▶ _Instructions to follow_: Copy out each line of the entries where the word "Definition" is present.

::: Provided material

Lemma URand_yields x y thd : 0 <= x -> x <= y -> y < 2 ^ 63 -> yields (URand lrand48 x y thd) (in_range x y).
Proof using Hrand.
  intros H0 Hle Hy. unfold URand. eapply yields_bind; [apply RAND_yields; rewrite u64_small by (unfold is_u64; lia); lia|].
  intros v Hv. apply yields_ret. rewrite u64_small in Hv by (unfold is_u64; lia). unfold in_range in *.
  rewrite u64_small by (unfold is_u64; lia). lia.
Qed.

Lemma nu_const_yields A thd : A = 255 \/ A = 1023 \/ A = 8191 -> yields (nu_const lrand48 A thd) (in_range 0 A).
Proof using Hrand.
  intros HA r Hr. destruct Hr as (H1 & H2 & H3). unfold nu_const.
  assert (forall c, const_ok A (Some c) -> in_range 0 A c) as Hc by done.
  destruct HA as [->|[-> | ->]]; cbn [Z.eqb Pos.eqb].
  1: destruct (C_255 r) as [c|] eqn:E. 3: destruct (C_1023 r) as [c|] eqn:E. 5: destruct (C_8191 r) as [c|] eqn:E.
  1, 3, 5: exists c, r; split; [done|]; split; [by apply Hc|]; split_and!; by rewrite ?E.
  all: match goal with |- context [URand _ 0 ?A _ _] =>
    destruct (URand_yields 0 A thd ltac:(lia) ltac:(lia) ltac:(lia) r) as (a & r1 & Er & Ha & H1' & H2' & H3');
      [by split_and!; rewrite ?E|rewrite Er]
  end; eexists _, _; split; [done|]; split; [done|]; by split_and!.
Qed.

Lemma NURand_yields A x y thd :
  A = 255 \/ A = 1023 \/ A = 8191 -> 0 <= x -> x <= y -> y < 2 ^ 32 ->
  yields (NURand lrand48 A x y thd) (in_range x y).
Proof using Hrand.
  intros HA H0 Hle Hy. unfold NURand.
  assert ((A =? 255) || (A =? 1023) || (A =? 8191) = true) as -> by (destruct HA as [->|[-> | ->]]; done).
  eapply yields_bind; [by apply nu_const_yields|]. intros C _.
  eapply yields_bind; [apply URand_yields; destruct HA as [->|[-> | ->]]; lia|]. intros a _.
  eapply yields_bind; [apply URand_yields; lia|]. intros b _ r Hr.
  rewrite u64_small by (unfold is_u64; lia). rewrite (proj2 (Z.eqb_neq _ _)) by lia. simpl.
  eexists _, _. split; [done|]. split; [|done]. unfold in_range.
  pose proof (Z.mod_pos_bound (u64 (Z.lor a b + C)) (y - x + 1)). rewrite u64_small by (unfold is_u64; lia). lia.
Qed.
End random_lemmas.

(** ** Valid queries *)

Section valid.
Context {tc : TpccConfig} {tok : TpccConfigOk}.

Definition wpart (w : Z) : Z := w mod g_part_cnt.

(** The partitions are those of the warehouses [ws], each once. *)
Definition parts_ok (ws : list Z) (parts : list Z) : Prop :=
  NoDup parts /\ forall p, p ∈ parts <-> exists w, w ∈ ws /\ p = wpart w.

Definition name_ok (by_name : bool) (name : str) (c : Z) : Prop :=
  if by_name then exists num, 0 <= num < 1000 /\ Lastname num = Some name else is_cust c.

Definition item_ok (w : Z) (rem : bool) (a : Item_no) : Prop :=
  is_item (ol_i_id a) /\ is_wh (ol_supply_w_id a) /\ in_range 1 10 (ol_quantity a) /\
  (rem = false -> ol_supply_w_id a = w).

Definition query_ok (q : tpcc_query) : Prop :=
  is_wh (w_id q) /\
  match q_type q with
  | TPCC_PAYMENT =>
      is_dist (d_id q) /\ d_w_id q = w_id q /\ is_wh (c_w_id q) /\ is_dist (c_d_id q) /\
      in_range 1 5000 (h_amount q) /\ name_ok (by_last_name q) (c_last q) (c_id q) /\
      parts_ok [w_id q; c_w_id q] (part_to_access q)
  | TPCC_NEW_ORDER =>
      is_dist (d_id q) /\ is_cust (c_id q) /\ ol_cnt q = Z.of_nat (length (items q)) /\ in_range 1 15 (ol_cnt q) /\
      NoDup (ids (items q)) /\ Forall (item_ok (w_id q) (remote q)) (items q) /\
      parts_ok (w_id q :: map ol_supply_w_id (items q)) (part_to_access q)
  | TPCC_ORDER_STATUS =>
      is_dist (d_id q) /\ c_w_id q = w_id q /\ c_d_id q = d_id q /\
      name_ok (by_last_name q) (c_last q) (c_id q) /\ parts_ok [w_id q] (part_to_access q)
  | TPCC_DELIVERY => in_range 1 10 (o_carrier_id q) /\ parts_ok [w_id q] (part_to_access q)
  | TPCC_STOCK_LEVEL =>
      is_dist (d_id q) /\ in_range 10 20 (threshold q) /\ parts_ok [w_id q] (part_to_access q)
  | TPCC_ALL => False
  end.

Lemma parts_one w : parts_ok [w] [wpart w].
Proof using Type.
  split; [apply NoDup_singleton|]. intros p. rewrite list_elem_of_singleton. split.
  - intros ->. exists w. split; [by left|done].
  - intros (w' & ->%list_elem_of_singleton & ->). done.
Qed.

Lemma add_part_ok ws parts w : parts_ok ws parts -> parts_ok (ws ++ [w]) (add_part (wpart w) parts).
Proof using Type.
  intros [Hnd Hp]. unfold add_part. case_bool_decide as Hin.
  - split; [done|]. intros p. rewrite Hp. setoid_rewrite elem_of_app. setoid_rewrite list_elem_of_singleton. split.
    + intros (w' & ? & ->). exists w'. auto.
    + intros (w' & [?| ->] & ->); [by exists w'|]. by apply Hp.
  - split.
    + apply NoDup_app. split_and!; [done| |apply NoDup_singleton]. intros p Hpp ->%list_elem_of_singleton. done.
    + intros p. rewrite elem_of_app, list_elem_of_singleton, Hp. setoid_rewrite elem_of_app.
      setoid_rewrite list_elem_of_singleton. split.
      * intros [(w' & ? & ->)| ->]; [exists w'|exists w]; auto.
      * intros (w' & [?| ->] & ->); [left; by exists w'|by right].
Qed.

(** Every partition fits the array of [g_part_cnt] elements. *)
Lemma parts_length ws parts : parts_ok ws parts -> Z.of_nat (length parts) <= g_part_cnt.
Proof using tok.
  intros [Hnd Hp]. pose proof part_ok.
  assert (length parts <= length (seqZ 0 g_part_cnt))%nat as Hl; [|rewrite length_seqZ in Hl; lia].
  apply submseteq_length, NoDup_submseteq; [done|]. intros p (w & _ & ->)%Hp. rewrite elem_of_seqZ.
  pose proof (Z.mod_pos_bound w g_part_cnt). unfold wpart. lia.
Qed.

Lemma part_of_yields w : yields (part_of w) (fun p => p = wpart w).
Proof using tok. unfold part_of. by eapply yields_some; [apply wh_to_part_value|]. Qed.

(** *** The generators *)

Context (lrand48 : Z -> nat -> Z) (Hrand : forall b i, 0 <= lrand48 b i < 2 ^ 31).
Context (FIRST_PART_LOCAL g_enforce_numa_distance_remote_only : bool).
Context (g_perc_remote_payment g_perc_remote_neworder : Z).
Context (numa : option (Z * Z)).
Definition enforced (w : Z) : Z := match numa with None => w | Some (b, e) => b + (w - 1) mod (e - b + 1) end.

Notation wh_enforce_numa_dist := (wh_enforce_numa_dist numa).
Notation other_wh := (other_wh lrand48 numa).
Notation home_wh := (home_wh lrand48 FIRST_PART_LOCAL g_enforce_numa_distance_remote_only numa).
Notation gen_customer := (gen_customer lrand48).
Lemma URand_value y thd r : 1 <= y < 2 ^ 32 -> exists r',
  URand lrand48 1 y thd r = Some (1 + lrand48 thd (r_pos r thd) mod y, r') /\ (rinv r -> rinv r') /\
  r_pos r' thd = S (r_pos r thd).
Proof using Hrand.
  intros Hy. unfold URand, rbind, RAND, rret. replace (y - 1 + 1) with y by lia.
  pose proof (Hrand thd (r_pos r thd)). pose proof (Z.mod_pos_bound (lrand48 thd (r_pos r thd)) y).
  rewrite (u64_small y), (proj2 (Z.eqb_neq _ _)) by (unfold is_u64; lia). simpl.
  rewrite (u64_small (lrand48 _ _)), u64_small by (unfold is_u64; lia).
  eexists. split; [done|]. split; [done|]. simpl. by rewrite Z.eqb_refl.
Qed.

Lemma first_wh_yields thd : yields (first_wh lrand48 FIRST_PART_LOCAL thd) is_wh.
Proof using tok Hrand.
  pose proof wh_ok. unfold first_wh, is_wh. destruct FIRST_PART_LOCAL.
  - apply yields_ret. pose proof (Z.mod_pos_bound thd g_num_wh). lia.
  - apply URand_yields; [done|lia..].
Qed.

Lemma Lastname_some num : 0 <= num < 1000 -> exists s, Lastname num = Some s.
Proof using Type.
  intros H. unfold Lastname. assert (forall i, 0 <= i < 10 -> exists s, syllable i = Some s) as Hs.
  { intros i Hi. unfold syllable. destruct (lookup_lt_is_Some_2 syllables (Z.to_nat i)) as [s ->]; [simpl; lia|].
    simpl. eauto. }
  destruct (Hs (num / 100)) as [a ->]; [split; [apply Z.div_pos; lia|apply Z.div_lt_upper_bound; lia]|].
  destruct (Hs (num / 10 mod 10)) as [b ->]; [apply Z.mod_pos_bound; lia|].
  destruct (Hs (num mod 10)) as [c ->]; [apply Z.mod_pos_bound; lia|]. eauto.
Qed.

::::::

▶ _Answer to the exercise_:
Definition wpart (w : Z) : Z := w mod g_part_cnt.
Definition parts_ok (ws : list Z) (parts : list Z) : Prop :=
Definition name_ok (by_name : bool) (name : str) (c : Z) : Prop :=
Definition item_ok (w : Z) (rem : bool) (a : Item_no) : Prop :=
Definition query_ok (q : tpcc_query) : Prop :=
Definition enforced (w : Z) : Z := match numa with None => w | Some (b, e) => b + (w - 1) mod (e - b + 1) end.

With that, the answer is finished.